Finalmente me encorajei, aluguei e vi esse filme na madrugada do sábado. Trata dum adolescente líder de uma gangue, que se diverte com “ultraviolência” gratuita, agredindo mendigos bêbados, roubando e estuprando pessoas sem nenhum motivo aparente, senão o mero ânimo de delinqüir. Numa dessas “aventuras”, Alex, o personagem principal esse, acaba preso pelo assassinato de uma mulher. No presídio, adota um comportamento exemplar, e acaba conseguindo participar de uma experiência – a técnica Ludovico, que consiste em submeter o delinqüente a um “tratamento” no qual é obrigado a assistir filmes com imagens de violência física e sexual, sem que possa fechar os olhos. Ao cabo de 15 dias, o sujeito estaria “reabilitado”, pois toda vez que pensasse em cometer algum ato de violência (ultraviolência) sofreria uma perturbação psíquica séria.

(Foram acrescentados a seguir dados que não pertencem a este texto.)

(* ===== verification/TcpOut.v ===== *)
(** * TCP output

    Models [tcp/tcp_out.c]: segment construction, control segments, resets,
    the send engine [tcp_output] and retransmission. A [struct tcp_cb *] is
    the index of the control block in [stack->tcp.tcbs]. *)

From S2P Require Import Prelude Pf Checksum Pkt Fib Headers Stats Stack Link Arp IpOut Icmp Reass Sock.
From S2P Require Import Tcb.
Import Checksum Pkt Fib Stats.

Abbreviation tcbs w := (tg_tcbs (ps_tcp (w_stack w))).

Definition get_tcb (i : nat) : PF tcp_cb :=
  g ← get_stack ps_tcp; lift (in_bounds (tg_tcbs g !! i)).
Definition upd_tcb (i : nat) (f : tcp_cb → tcp_cb) : PF () :=
  _ ← get_tcb i; upd_stack (set_field ps_tcp (set_field tg_tcbs (alter f i))).

(** ** Operations *)

(** The fixed header, checksum still zero. *)
Definition tcp_seg_hdr (t : tcp_cb) (flags seq : Z) : tcp_hdr :=
  let optlen := if has_flag flags TCP_SYN then 4 else 0 in
  mk_tcp (pf_htons (tc_local_port t)) (pf_htons (tc_remote_port t)) (pf_htonl seq)
    (if has_flag flags TCP_ACK then pf_htonl (tc_rcv_nxt t) else 0)
    (u8 (Z.shiftl ((TCP_HDR_MIN + optlen) / 4) 4)) flags (pf_htons (tcp_rcv_window t)) 0 0.

(** The MSS option on a SYN. *)
Definition tcp_seg_opts (flags : Z) : bytes :=
  if has_flag flags TCP_SYN then [TCP_OPT_MSS; 4] ++ pf_put_be16 TCP_OUR_MSS else [].

(** The state an ACK-bearing segment leaves. *)
Definition tcp_seg_sent (flags : Z) (t : tcp_cb) : tcp_cb :=
  if has_flag flags TCP_ACK
  then t <| tc_delack_pending := 0 |> <| tc_delack_deadline := 0 |>
         <| tc_rcv_wnd_advertised := tcp_rcv_window t |>
  else t.

Definition tcp_send_segment (i : nat) (flags seq ring_off paylen : Z) : PF () :=
  t ← get_tcb i;
  p ← lift (pkt_reserve pkt_alloc PKT_TX_HEADROOM);
  p ← lift (pkt_append p (tcp_image (tcp_seg_hdr t flags seq) ++ tcp_seg_opts flags));
  p ← (if paylen =? 0 then mret p
       else
         data ← lift (ring_copy_out (tc_sndbuf t) (u32 (tc_snd_head t + ring_off)) paylen);
         lift (pkt_append p data));
  let optlen := if has_flag flags TCP_SYN then 4 else 0 in
  let seglen := u16 (TCP_HDR_MIN + optlen + paylen) in
  seg ← lift (pkt_read p 0 seglen);
  let sum := csum_pseudo (tc_local_ip t) (tc_remote_ip t) IP_PROTO_TCP seglen in
  p ← lift (buf_write p (p_data p + 16) (store16 (pf_htons (csum_fold (csum_partial seg sum)))));
  upd_tcb i (tcp_seg_sent flags);;
  stat_inc tcp_tx_segs;;
  stat_add tcp_tx_bytes paylen;;
  _ ← ip_output (tc_local_ip t) (tc_remote_ip t) IP_PROTO_TCP IP_DEFAULT_TTL p;
  mret ().

Definition tcp_send_probe (i : nat) : PF () :=
  t ← get_tcb i;
  tcp_send_segment i TCP_ACK (tc_snd_nxt t) (u32 (tc_snd_nxt t - tc_snd_una t)) 1;;
  upd_tcb i (set_field tc_snd_nxt (fun n => u32 (n + 1))).

Definition tcp_send_ctl (i : nat) (flags : Z) : PF () :=
  t ← get_tcb i;
  let seq := if has_flag flags TCP_SYN then tc_iss t else tc_snd_nxt t in
  when (has_flag flags TCP_RST) (stat_inc tcp_rst_tx);;
  tcp_send_segment i flags seq 0 0.

(** The reset that answers a segment matching no connection. *)
Definition tcp_reset_hdr (th : tcp_hdr) (seg_paylen : Z) : tcp_hdr :=
  let flag f := if has_flag (th_flags th) f then 1 else 0 in
  let seglen := u32 (seg_paylen + flag TCP_SYN + flag TCP_FIN) in
  let doff := Z.shiftl (TCP_HDR_MIN / 4) 4 in
  if has_flag (th_flags th) TCP_ACK
  then mk_tcp (th_dport th) (th_sport th) (th_ack th) 0 doff TCP_RST 0 0 0
  else mk_tcp (th_dport th) (th_sport th) 0 (pf_htonl (u32 (pf_ntohl (th_seq th) + seglen))) doff
         (Z.lor TCP_RST TCP_ACK) 0 0 0.

Definition tcp_send_reset_for (ih : ipv4_hdr) (th : tcp_hdr) (seg_paylen : Z) : PF () :=
  if has_flag (th_flags th) TCP_RST then mret ()
  else
    p ← lift (pkt_reserve pkt_alloc PKT_TX_HEADROOM);
    let r := tcp_reset_hdr th seg_paylen in
    let src := pf_ntohl (ih_daddr ih) in
    let dst := pf_ntohl (ih_saddr ih) in
    let sum := csum_pseudo src dst IP_PROTO_TCP TCP_HDR_MIN in
    let r := r <| th_csum := pf_htons (csum_fold (csum_partial (tcp_image r) sum)) |> in
    p ← lift (pkt_append p (tcp_image r));
    stat_inc tcp_rst_tx;;
    _ ← ip_output src dst IP_PROTO_TCP IP_DEFAULT_TTL p;
    mret ().

(** [snd_nxt], the RTT sample and the retransmission timer after [chunk]
    bytes went out. *)
Definition output_sent (now chunk : Z) (t : tcp_cb) : tcp_cb :=
  let t := t <| tc_snd_nxt ::= fun n => u32 (n + chunk) |> in
  let t := if tc_rtt_timing t then t
           else t <| tc_rtt_timing := true |> <| tc_rtt_seq := tc_snd_nxt t |>
                  <| tc_rtt_start_ms := now |> in
  tcp_arm_rto now t.

(** The size of the next segment [tcp_output] may send, 0 for none. *)
Definition output_chunk (wnd : Z) (t : tcp_cb) : Z :=
  let in_flight := u32 (tc_snd_nxt t - tc_snd_una t) in
  let sent_data := tcp_data_in_flight t in
  let avail := u32 (tc_snd_len t - sent_data) in
  if (avail =? 0) || tc_fin_sent t then 0
  else if wnd <=? in_flight then 0
  else
    let chunk := u16 (Z.min (Z.min avail (tc_mss t)) (wnd - in_flight)) in
    if negb (tc_nodelay t) && (0 <? sent_data) && (chunk <? tc_mss t) && (chunk =? avail) then 0
    else chunk.

(** The [for (;;)] of [tcp_output]. Every round sends at least one byte and
    stays within [wnd], so [wnd] rounds are enough. *)
Fixpoint tcp_output_loop (fuel : nat) (i : nat) (now wnd : Z) : PF () :=
  t ← get_tcb i;
  let chunk := output_chunk wnd t in
  if chunk =? 0 then mret ()
  else
    match fuel with
    | O => lift (Err OutOfFuel)
    | S fuel =>
        let sent_data := tcp_data_in_flight t in
        let avail := u32 (tc_snd_len t - sent_data) in
        let flags := if chunk =? avail then Z.lor TCP_ACK TCP_PSH else TCP_ACK in
        tcp_send_segment i flags (tc_snd_nxt t) sent_data chunk;;
        upd_tcb i (output_sent now chunk);;
        tcp_output_loop fuel i now wnd
    end.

Não entendo nada de cinema. Mas após assistir alguns filmes de Kubrick (2001, Iluminado, De olhos bem fechados), pude perceber algumas características constantes na sua obra. Os cenários são sempre muito iluminados, e algumas cenas são filmadas em perspectiva cuidadosamente calculada, toda especial, que favorece a captação de ângulos inusitados (na cena do mendigo, a gangue é filmada contra a luz, obtendo um efeito de sombra aterrorizante). Sem contar os closes nos personagens, geralmente buscando expressões doentias. Reparei também o uso da trilha sonora, como componente de sugestão e muitas vezes provocativo (em 2001, nas cenas com o monolito, sempre aparecia aquele coro extremamente perturbador, obra do compositor romeno – ou húngaro? – Ligeti). No caso desse filme, há uma cena de briga de gangues, onde a trilha é uma das simfonias de Beethoven. Kubrick também revela uma predileção por personagens altamente pervertidos – Iluminado é o exemplo mais marcante, mas em LARANJA MECÂNICA, Alex (Malcolm MacDowell) mostra-se também particularmente perverso.

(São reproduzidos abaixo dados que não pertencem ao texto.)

(** The congestion window after an acknowledgement: never a division by
    zero, since [ssthresh] is at least two. *)
Lemma cwnd_on_ack_ok dbytes t :
  tcb_wf t → 0 ≤ dbytes → ∃ c, cwnd_on_ack dbytes t = Ok c ∧ u32_ok c.
Proof.
  intros Hwf Hd. destruct (tb_cwnd _ Hwf) as [Hc Hs]. unfold cwnd_on_ack.
  destruct (3 <=? _); [exists (tc_ssthresh t); split; [done|lia]|].
  destruct (Z.ltb_spec (tc_cwnd t) (tc_ssthresh t)); [eexists; split; [done|apply u32_range]|].
  destruct (Z.eqb_spec (tc_cwnd t) 0); [lia|]. eexists. split; [done|apply u32_range].
Qed.

Lemma tcb_wf_acked now s dbytes cwnd t :
  tcb_wf t → u32_ok cwnd → 0 ≤ dbytes ≤ tc_snd_len t →
  snd_ok (tcp_acked now s dbytes cwnd t) → tcb_wf (tcp_acked now s dbytes cwnd t).
Proof.
  intros [? ? ? ? [] ? ? ? [? ?] ? ? [Hrtt Hrto] ? ? ? ?] Hc Hd Hsnd. revert Hsnd.
  assert (0 ≤ u32 (tc_snd_head t + dbytes) mod TCP_SNDBUF < TCP_SNDBUF) as Hhead.
  { pose proof (Z.mod_pos_bound (u32 (tc_snd_head t + dbytes)) TCP_SNDBUF). wrap_lia. }
  unfold tcp_acked. destruct (_ && _); intros Hsnd.
  - destruct (rtt_sample_ok (u32 (now - tc_rtt_start_ms t)) t Hrtt (u32_range _)) as (Hr & Ht).
    revert Hsnd Hr Ht. unfold tcp_rtt_sample.
    change (rtt_smooth _ _ _) with (rtt_smooth (tc_srtt_ms t) (tc_rttvar_ms t) (u32 (now - tc_rtt_start_ms t))).
    destruct (rtt_smooth _ _ _) as [a b]. intros Hsnd Hr Ht. split; try done.
  - by split.
Qed.
Definition cmd_ip_route (fd : Z) (args : bytes) (add : bool) : CL () :=
  match route_args add args with
  | None =>
      cli_printf fd (str "% usage: " ++ str (if add then "" else "no ") ++ str "ip route <prefix> <mask> " ++
                     str (if add then "<next-hop>" else "[next-hop]") ++ [NL])
  | Some (prefix, mask, nh) =>
      let plen := mask_to_plen mask in
      if plen <? 0 then cli_printf fd (str "% non-contiguous mask" ++ [NL])
      else
        f ← on_stack (get_stack ps_fib);
        if add then
          let '(f, rc) := fib_add_via f prefix (u8 plen) nh in
          on_stack (set_fib f);;
          when (rc <? 0) (cli_printf fd (str "% next hop " ++ route_nh_text args ++
                                         str " not reachable via a connected route" ++ [NL]))
        else
          let '(f, rc) := fib_del f prefix (u8 plen) in
          on_stack (set_fib f);;
          when (rc <? 0) (cli_printf fd (str "% no such route" ++ [NL]))
  end.

(** The line without leading blanks and without trailing line ends and
    spaces. *)
Fixpoint strip_end (s : bytes) : bytes :=
  match s with
  | [] => []
  | c :: s' =>
      match strip_end s' with
      | [] => if (c =? 13) || (c =? NL) || (c =? 32) then [] else [c]
      | s' => c :: s'
      end
  end.

Definition help_text : bytes :=
  str "  show interfaces | show ip route | show ip traffic" ++ [NL] ++
  str "  show tcp brief  | show arp" ++ [NL] ++
  str "  ip route <prefix> <mask> <next-hop>" ++ [NL] ++
  str "  no ip route <prefix> <mask>" ++ [NL] ++
  str "  exit" ++ [NL].

(** [strcmp(line, s) == 0] and [strncmp(line, s, strlen(s)) == 0]. *)
Definition is_cmd (line : bytes) (s : string) : bool := bool_decide (line = str s).
Definition has_prefix (line : bytes) (s : string) : bool := bool_decide (take (length (str s)) line = str s).

Definition cli_dispatch (fd : Z) (line : bytes) : CL () :=
  let line := strip_end (skip_blanks line) in
  if zlen line =? 0 then mret ()
  else if is_cmd line "show interfaces" || is_cmd line "show int" then cmd_show_interfaces fd
  else if is_cmd line "show ip route" then cmd_show_ip_route fd
  else if is_cmd line "show ip traffic" then cmd_show_ip_traffic fd
  else if is_cmd line "show tcp brief" then cmd_show_tcp_brief fd
  else if is_cmd line "show arp" then cmd_show_arp fd
  else if has_prefix line "ip route " then cmd_ip_route fd (drop 9 line) true
  else if has_prefix line "no ip route " then cmd_ip_route fd (drop 12 line) false
  else if is_cmd line "help" || is_cmd line "?" then cli_printf fd help_text
  else if is_cmd line "exit" || is_cmd line "quit" then cli_printf fd (str "bye" ++ [NL])
  else cli_printf fd (str "% unknown command: " ++ line ++ [NL]).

Mas a mais marcante característica que pude notar é a ironia do diretor/roteirista. E LARANJA MECÂNICA é repleto de ironias. A vingança dos companheiros de gangue de Alex (que se rebelam contra a prepotência do líder); o tratamento que Alex recebe dos pais ao voltar para casa, ao final do tratamento; o efeito que Alex sofre ao ouvir a Nona sinfonia de Beethoven. A disputa política que serve de tema mediato do filme – e que proporciona o final do filme - também não deixa de ser uma grande ironia. A própria instituição prisional é tratada de forma caricata, com aquele oficial exageradamente formalista.
O alvo de tanta ironia é a politicagem – aquela postura de arrecadar votos através de medidas popularescas, que atingem os eleitores mais ingênuos (que compõem a grande maioria do eleitorado). No caso de LARANJA MECÂNICA, os politiqueiros identificaram na criminalidade um fator de preocupação social, e a sua eliminação seria fundamental para a captação de votos. E optaram por uma solução simplista – fazer a criminalidade voltar contra o criminoso; não através da retribuição propiciada pela privação da liberdade, mas fazer o impulso criminógeno atuar contra o agente.
O que importa, na verdade, é o raciocínio empregado por Kubrick para desenvolver a história e o modo como ele o reproduziu no filme. Interessante perceber que, basicamente, não há personagens inúteis – todos cumprem uma função definida na trama; e isso também faz parte da ironia do filme. Os “inferiores”, “subalternos” – humilhados pelo personagem principal em geral – acabam recebendo a chance de promover a sua vingança pessoal.
É um filme de aproximadamente 130 minutos, mas apresentado de forma brilhante por um diretor que aos poucos eu vou aprendendo a compreender.